Pengcheng Bu

Biography

2004-2007 Institute of Biophysics, Chinese Academy of Sciences, Ph.D. 2008-2010 UC Berkeley, Postdoctoral fellow 2010-2015 Cornell University, Research Associate 2015-2016 Duke University, Senior Research Scientist 2016.09-present Institute of Biophysics, Chinese Academy of Sciences, Professor

Research Interest

Non-coding RNAs (ncRNAs) such as microRNAs and long non-coding RNAs (lncRNAs) occupy the bulk of the genome, but their functions are often obscure. Global dysregulation of microRNAs and lncRNAs in cancers have been consistently reported, though ncRNA deletions often generate no phenotypes in normal tissue homeostasis.

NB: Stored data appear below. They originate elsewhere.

(* ===== verification/StaticTables.v ===== *)
(** * Further text tables (portal.js, portal-core.js, agent-workspace/i18n.js)

    The page metadata and the static-text dictionary of portal.js, the quick prompts of
    portal-core.js and portal.js and the dictionaries of the agent workspace, in source
    order; a circumflex stands for the double quotation mark. *)
From Stdlib Require Import String.
From stdpp Require Import base list strings.

#[local] Open Scope string_scope.

(** [PAGE_META_I18N]: path, language, title, description. *)
Definition PAGE_META_I18N : list (string * string * (string * string)) := [
  ("/", "en", ("ComputeMesh — AI compute from idle graphics cards", "ComputeMesh connects idle graphics cards into an AI compute network. Test requests through one gateway, register hardware as a provider, and see what already works today."));
  ("/", "de", ("ComputeMesh — KI-Rechenleistung aus freien Grafikkarten", "ComputeMesh verbindet freie Grafikkarten zu einem KI-Rechennetzwerk. KI-Anfragen über ein Gateway testen, Hardware als Provider registrieren und sehen, was heute schon funktioniert."));
  ("/downloads", "en", ("Downloads & Software Hub — ComputeMesh", "Official downloads for ComputeMesh Windows background service & tray app, Android client, Linux daemon, and NodeOS mining rig appliance."));
  ("/downloads", "de", ("Downloads & Software-Hub — ComputeMesh", "Offizielle Downloads für ComputeMesh Windows System-Tray-Client, Android-Client, Linux-Daemon und NodeOS Mining-Rig-Appliance."));
  ("/docs", "en", ("Developer Documentation — ComputeMesh", "Developer documentation for the ComputeMesh gateway, provider and distributed-inference paths."));
  ("/docs", "de", ("Entwickler-Dokumentation — ComputeMesh", "Entwickler-Dokumentation für die ComputeMesh-Gateway-, Provider- und Distributed-Inference-Pfade."));
  ("/status", "en", ("System & Network Status — ComputeMesh", "Current operational and validation status for ComputeMesh."));
  ("/status", "de", ("System- & Netzwerkstatus — ComputeMesh", "Aktueller Betriebs- und Validierungsstatus von ComputeMesh."));
  ("/benchmarks", "en", ("Measured Benchmarks — ComputeMesh", "Recorded ComputeMesh engineering benchmark evidence with explicit hardware/runtime scope and measurement limitations."));
  ("/benchmarks", "de", ("Gemessene Benchmarks — ComputeMesh", "Aufgezeichnete ComputeMesh-Engineering-Benchmark-Evidenz mit explizitem Hardware-/Runtime-Umfang und Messgrenzen."));
  ("/contact", "en", ("Contact & Support — ComputeMesh", "Contact ComputeMesh support for developer API integration, billing, enterprise compute, and hardware provider onboarding."));
  ("/contact", "de", ("Kontakt & Support — ComputeMesh", "ComputeMesh-Support für Entwickler-API-Integration, Abrechnung, Enterprise-Compute und Hardware-Provider-Onboarding kontaktieren."));
  ("/terms", "en", ("Terms of Service — ComputeMesh", "ComputeMesh B2B Terms of Service and AI-specific risk allocation."));
  ("/terms", "de", ("Nutzungsbedingungen — ComputeMesh", "ComputeMesh B2B-Nutzungsbedingungen und KI-spezifische Risikoverteilung."));
  ("/privacy", "en", ("Privacy Policy — ComputeMesh", "GDPR privacy information for ComputeMesh."));
  ("/privacy", "de", ("Datenschutzerklärung — ComputeMesh", "DSGVO-Datenschutzhinweise für ComputeMesh."));
  ("/impressum", "en", ("Legal Notice (Impressum) — ComputeMesh", "Legal notice for ComputeMesh and InetConnector.com."));
  ("/impressum", "de", ("Impressum — ComputeMesh", "Anbieterkennzeichnung für ComputeMesh und InetConnector.com."))
].
(** ** What the functions promise *)

Lemma last_assoc_app k m m' :
  last_assoc k (m ++ m') = match last_assoc k m' with Some v => Some v | None => last_assoc k m end.
Proof.
  induction m as [|[k' v'] m IH]; cbn [app last_assoc]; [by destruct (last_assoc k m')|].
  rewrite IH. by destruct (last_assoc k m'), (last_assoc k m).
Qed.

Lemma static_normal : forallb (fun e => normal e.1 && normal e.2) static_de = true.
Proof. vm_compute. reflexivity. Qed.

Lemma static_entry en de : (en, de) ∈ static_de -> normal en = true /\ normal de = true.
Proof.
  intros H. pose proof static_normal as N. rewrite forallb_forall in N. apply list_elem_of_In, N in H. by apply andb_true_iff in H.
Qed.

Lemma static_text_normal l : (fun e : jsstring * jsstring => (normalizeText e.1, e.2)) <$> static_text l = static_text l.
Proof. destruct l; vm_compute; reflexivity. Qed.

Lemma static_map_entry html_text l k v :
  last_assoc k (static_text l) = Some v -> last_assoc k (getStaticMap html_text l) = Some v.
Proof. intros E. unfold getStaticMap. by rewrite last_assoc_app, static_text_normal, E. Qed.

(** A text the switch of the language restores: white space, a text no map knows, or a
    static text with white space around it, but for those that share a German text. *)
Definition restorable (html_text : jsstring -> jsstring) (s : jsstring) : Prop :=
  blank s \/
  (forall l, last_assoc (normalizeText s) (getStaticMap html_text l) = None) \/
  (exists a en de b, s = a ++ en ++ b /\ blank a /\ blank b /\ (en, de) ∈ static_de /\ en ∉ ambiguous).

Lemma blank_normal s : blank s -> normalizeText s = [].
Proof. intros H. unfold normalizeText. rewrite collapse_blank by done. by destruct s. Qed.

Lemma restorable_restored html_text s : restorable html_text s ->
  translateTextNode (getStaticMap html_text En) (translateTextNode (getStaticMap html_text De) s) = s.
Proof.
  intros [H|[H|(a & en & de & b & -> & Ha & Hb & Hin & Hamb)]].
  - unfold translateTextNode. by rewrite (blank_normal s H); cbn [truthy]; rewrite (blank_normal s H).
  - assert (E : forall l, translateTextNode (getStaticMap html_text l) s = s).
    { intros l. unfold translateTextNode. rewrite H. by destruct (truthy _). }
    by rewrite !E.
  - destruct (static_entry en de Hin) as [He Hd]. destruct (static_text_round_trip en de Hin) as [T1 T2].
    rewrite (translate_padded a en b Ha Hb He _ de); [|by apply static_map_entry|by apply andb_true_iff in Hd as [? _]].
    apply (translate_padded a de b Ha Hb Hd); [|by apply andb_true_iff in He as [? _]].
    by apply static_map_entry, T2.
Qed.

Why does the genome devote the bulk of its content to such “dark matter” that performs no function under normal physiology, and why do they become more important in cancer? What are the ncRNA associated proteins? Can we treat cancers by targeting ncRNA associated proteins? Stem cells and differentiated cells have distinct behaviors. Growing evidences showed that changes in energy balance and metabolic status are critical for stem cells. However, many questions are still unclear. For example, how does metabolism regulate intestine/colon homeostasis and regeneration? How does metabolism impact colon cancer initiation and metabolism? Does dietary change benefit colon cancer prevention and therapy? Growing from a single stem cell, intestine/colon organoid can form mini-gut structure, containing stem cells and all the progenies, which makes it a useful model for basic research and clinical applications, especially for biomarker identification and drug screening. Our research is attempting to identify novel biomarkers, especially druggable ncRNAs and metabolic enzymes targeting colon cancer initiation and metastasis. We are developing organoids and mouse models for drug screening and mechanism study.